Al final, la apuesta de Washington choca con una paradoja difícil de resolver: Venezuela es una pieza estratégica demasiado valiosa como para dejarla fuera de su órbita energética. Pero, a la vez, su organización estatal es demasiado frágil como para convertirse en un destino confiable para las inversiones. Sin duda, la Casa Blanca está imponiendo las reglas, pero todavía falta la estabilidad que exigen los planes petroleros, que miden el tiempo en décadas. Las petroleras lo saben y, por eso, prefieren esperar en un país donde impera la incertidumbre.
La pregunta no es tanto si Trump logrará doblegar a estas compañías, como ocurrió con las tecnológicas, sino si su país estará dispuesto a sostener, quizás por años, un tutelaje sobre Venezuela, solo para dominar el mercado energético.
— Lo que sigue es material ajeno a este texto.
(** * Water Sort Puzzle solver: the puzzle model and the depth-first search

    A shallow embedding of [wsp_lib/graph_base.py], [wsp_lib/wsp_graph.py]
    and [wsp_lib/dfs.py], followed by the properties of the puzzle model
    (legality, pouring, goal test, canonical equality) and of the search
    engine (path reconstruction, depth bound), and by further properties of
    both: what a pour keeps, states with the same tubes in another order,
    what every call of the search keeps, and the completeness of the
    unbounded search on the puzzle.

    Conventions of the embedding:
    - a Python [int] is a [Z]; [len] is [Z.of_nat (length _)];
    - a colour is a Python [str], here a [string]; a tube is the list of its
      colours from bottom to top, so the top of a tube is its last element;
    - a state is built from tubes that are distinct list objects, so that a
      list of lists is taken by value; where the code itself makes two names
      refer to one list ([from_tube] and [to_tube] of a pour of a tube into
      itself), the model writes through the index into the list of tubes;
    - a Python exception is a [Raised] outcome;
    - recursion of the search is bounded by a fuel argument, [None] meaning
      that the fuel ran out before the call returned. *)

From Stdlib Require Import ZArith Lia.
From stdpp Require Import base option list list_numbers strings sorting gmap.

Local Open Scope Z_scope.

(** ** Python values and exceptions *)

Module python.
(** * Address form service: validation schema, in-memory store and HTTP routes

    A shallow embedding of the server side of the address form:
    - [shared/schema.ts]: the zod insert schema of an address;
    - [server/storage.ts]: the in-memory store [MemStorage];
    - [server/routes.ts]: the four Express handlers.

    JavaScript strings are sequences of UTF-16 code units, [length] counts
    code units; JSON values are an inductive type; an absent property or
    parameter ([undefined]) is [None].  The zod combinators used by the schema
    are embedded as parsing functions that follow zod's [_parse] methods:
    issues are appended to a shared list in evaluation order and a parse
    returns one of the three statuses valid, dirty and aborted. *)

From Stdlib Require Import List ZArith NArith QArith Lia Bool String Ascii Sorted.
Import ListNotations.

Close Scope Q_scope.
Open Scope nat_scope.

Set Implicit Arguments.
Set Warnings "-register-all".

(** ** JavaScript values *)

Module JS.

(** A string is its list of UTF-16 code units. *)
Definition jsstring := list N.

(** A source literal (all literals of the program are ASCII). *)
Definition u16 (s : string) : jsstring :=
  List.map N_of_ascii (list_ascii_of_string s).

Fixpoint str_eqb (a b : jsstring) : bool :=
  match a, b with
  | [], [] => true
  | x :: a', y :: b' => N.eqb x y && str_eqb a' b'
  | _, _ => false
  end.
(** * Proofs *)

Lemma record_nil w : record w [] = w.
Proof. destruct w; unfold record; simpl; now rewrite app_nil_r. Qed.

Lemma record_app w a b : record (record w a) b = record w (a ++ b).
Proof. unfold record; simpl; now rewrite app_assoc. Qed.

Lemma with_cache_record w c evs : with_cache (record w evs) c = record (with_cache w c) evs.
Proof. reflexivity. Qed.

Lemma clamp_idem v lo hi : lo <= hi -> clamp (clamp v lo hi) lo hi = clamp v lo hi.
Proof.
  intros Hle; unfold clamp.
  assert ((hi <? lo) = false) as Hhl by (apply Z.ltb_ge; lia).
  destruct (v <? lo) eqn:E1.
  - now rewrite Z.ltb_irrefl, Hhl.
  - destruct (hi <? v) eqn:E2.
    + now rewrite Hhl, Z.ltb_irrefl.
    + now rewrite E1, E2.
Qed.

Lemma clamp_range v lo hi : lo <= hi -> lo <= clamp v lo hi <= hi.
Proof.
  intros Hle; unfold clamp.
  destruct (v <? lo) eqn:E1; [lia|].
  destruct (hi <? v) eqn:E2; [lia|].
  apply Z.ltb_ge in E1, E2; lia.
Qed.

Ltac run_monad :=
  unfold bind, ret, call, emit, android_log_print, set_cache, get_cache, try_manager,
    call_matchFamilyStyle; simpl;
  rewrite ?record_app, ?with_cache_record, ?record_nil; simpl.

(** What a resolution does when the cache slot does not answer it. *)
Lemma resolve_typeface_miss P family weight style w :
  cache_hit (cache w) (family_name_of family) (clamp weight 100 900) style = false ->
  resolve_typeface P family weight style w =
    let (mgr, w1) := get_font_manager P w in
    let (tried, found) :=
      first_found (run_lookup P mgr) (resolution_chain mgr family weight style) in
    (found,
     with_cache
       (record w1 (map lookup_event tried ++ warn_if_absent family weight style found))
       (key_cache (key_of family weight style) found)).
Proof.
  intros Hmiss.
  unfold resolve_typeface. unfold bind at 1. unfold get_cache. rewrite Hmiss.
  unfold bind at 1.
  destruct (get_font_manager P w) as [mgr w1].
  unfold resolution_chain, warn_if_absent, key_of, key_cache.
  cbn [first_found run_lookup].
  destruct (lookup_custom_typeface P family) as [t|] eqn:Hc.
  - destruct mgr; run_monad; reflexivity.
  - destruct mgr as [m|]; [|run_monad; reflexivity].
    destruct (string_empty (family_name_of family)) eqn:He;
    destruct (0 <? countFamilies m) eqn:Hn;
    cbn [app first_found run_lookup];
    repeat match goal with
    | |- context [matchFamilyStyle m ?f ?fs] =>
        destruct (matchFamilyStyle m f fs) eqn:?
    end;
    run_monad; rewrite ?Hc, ?He, ?Hn; run_monad;
    repeat match goal with
    | H : matchFamilyStyle _ _ _ = _ |- _ => rewrite H; run_monad
    end; try reflexivity.
Qed.

Lemma first_found_prefix {A T} (run : A -> option T) (l : list A) :
  exists rest, l = fst (first_found run l) ++ rest.
Proof.
  induction l as [|a l IH]; simpl.
  - now exists [].
  - destruct (run a).
    + now exists l.
    + destruct IH as [rest IH]. destruct (first_found run l) as [tried r]; simpl in *.
      exists rest. now f_equal.
Qed.

Lemma first_found_none {A T} (run : A -> option T) (l : list A) :
  snd (first_found run l) = None ->
  fst (first_found run l) = l /\ Forall (fun a => run a = None) l.
Proof.
  induction l as [|a l IH]; simpl; intros H.
  - split; [reflexivity | constructor].
  - destruct (run a) eqn:Ha; [discriminate|].
    destruct (first_found run l) as [tried r]; simpl in *.
    destruct (IH H) as [-> Hall]. split; [reflexivity | now constructor].
Qed.
(** X12: on an ordered tree [lower_bound(key)] is the first element in
    in-order whose key is not below [key] and [upper_bound(key)] the first
    whose key is above [key]; each is [end()] when there is no such element;
    when [find(key)] succeeds it returns the element of [lower_bound(key)]. *)
Theorem keyed_bounds_first_element (V K : Type) (get_key : V -> K)
    (cmp : K -> K -> bool) (key : K) (t : treap_node V) :
  (forall x y z, cmp x y = true -> cmp y z = true -> cmp x z = true) ->
  bst get_key cmp t ->
  treap.lower_bound get_key cmp key t
  = find (fun v => negb (cmp (get_key v) key)) (inorder t)
  /\ treap.upper_bound get_key cmp key t
     = find (fun v => cmp key (get_key v)) (inorder t)
  /\ (forall w, treap.find get_key cmp key t = Some w ->
        treap.lower_bound get_key cmp key t = Some w).
Proof.
  intros Htr Hb.
  split; [exact (lower_bound_first V K get_key cmp Htr key t Hb)|].
  split; [exact (upper_bound_first V K get_key cmp Htr key t Hb)|].
  intros w. unfold treap.find, treap.lower_bound.
  destruct (treap.lower_bound_node get_key cmp key t) as [|p l r s v];
    [discriminate|].
  destruct (negb (cmp key (get_key v))); [auto|discriminate].
Qed.

Lemma keyed_bounds_first_element_witness :
  treap.lower_bound zkey Z.ltb 5%Z sample_tree = Some 5%Z
  /\ treap.upper_bound zkey Z.ltb 5%Z sample_tree = Some 8%Z
  /\ treap.upper_bound zkey Z.ltb 8%Z sample_tree = None.
Proof.
  destruct (keyed_bounds_first_element Z Z zkey Z.ltb 5%Z sample_tree
              Zltb_trans sample_tree_bst) as (H1 & H2 & _).
  destruct (keyed_bounds_first_element Z Z zkey Z.ltb 8%Z sample_tree
              Zltb_trans sample_tree_bst) as (_ & H3 & _).
  split; [exact H1|]. split; [exact H2|exact H3].
Defined.

(** X13: on an ordered tree [find(key)] returns an element of the tree
    equivalent to [key] when there is one and [end()] otherwise, and
    [contains(key)] tells whether there is one. *)
Theorem keyed_find_contains (V K : Type) (get_key : V -> K)
    (cmp : K -> K -> bool) (key : K) (t : treap_node V) :
  (forall x y z, cmp x y = true -> cmp y z = true -> cmp x z = true) ->
  bst get_key cmp t ->
  (forall w, treap.find get_key cmp key t = Some w ->
     In w (inorder t) /\ equiv_key cmp key (get_key w))
  /\ ((exists x, In x (inorder t) /\ equiv_key cmp (get_key x) key) <->
      (exists w, treap.find get_key cmp key t = Some w))
  /\ ((exists x, In x (inorder t) /\ equiv_key cmp (get_key x) key) <->
      treap.contains get_key cmp key t = true).
Proof.
  intros Htr Hb.
  split; [intros w; apply (find_some_sound V K get_key cmp Htr key t w Hb)|].
  split.
  - split.
    + intros (x & Hx & He).
      destruct (find_present V K get_key cmp Htr key t x Hb Hx He)
        as (w & Hw & _).
      now exists w.
    + intros (w & Hw).
      destruct (find_some_sound V K get_key cmp Htr key t w Hb Hw)
        as (Hin & H1 & H2).
      exists w. split; [exact Hin|]. split; assumption.
  - pose proof (node_of_key_spec V K get_key cmp Htr key t Hb) as Hn.
    unfold treap.contains.
    destruct (treap.node_of_key get_key cmp key t) as [|p l r s w].
    + split; [|discriminate]. intros (x & Hx & He). now destruct (Hn x Hx).
    + split; [reflexivity|]. intros _. now exists w.
Qed.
*El periodismo en Venezuela se ejerce en un entorno hostil para la prensa con decenas de instrumentos jurídicos dispuestos para el castigo de la palabra, especialmente las leyes «contra el odio», «contra el fascismo» y «contra el bloqueo». Este contenido fue escrito tomando en consideración las amenazas y límites que, en consecuencia, se han impuesto a la divulgación de informaciones desde dentro del país.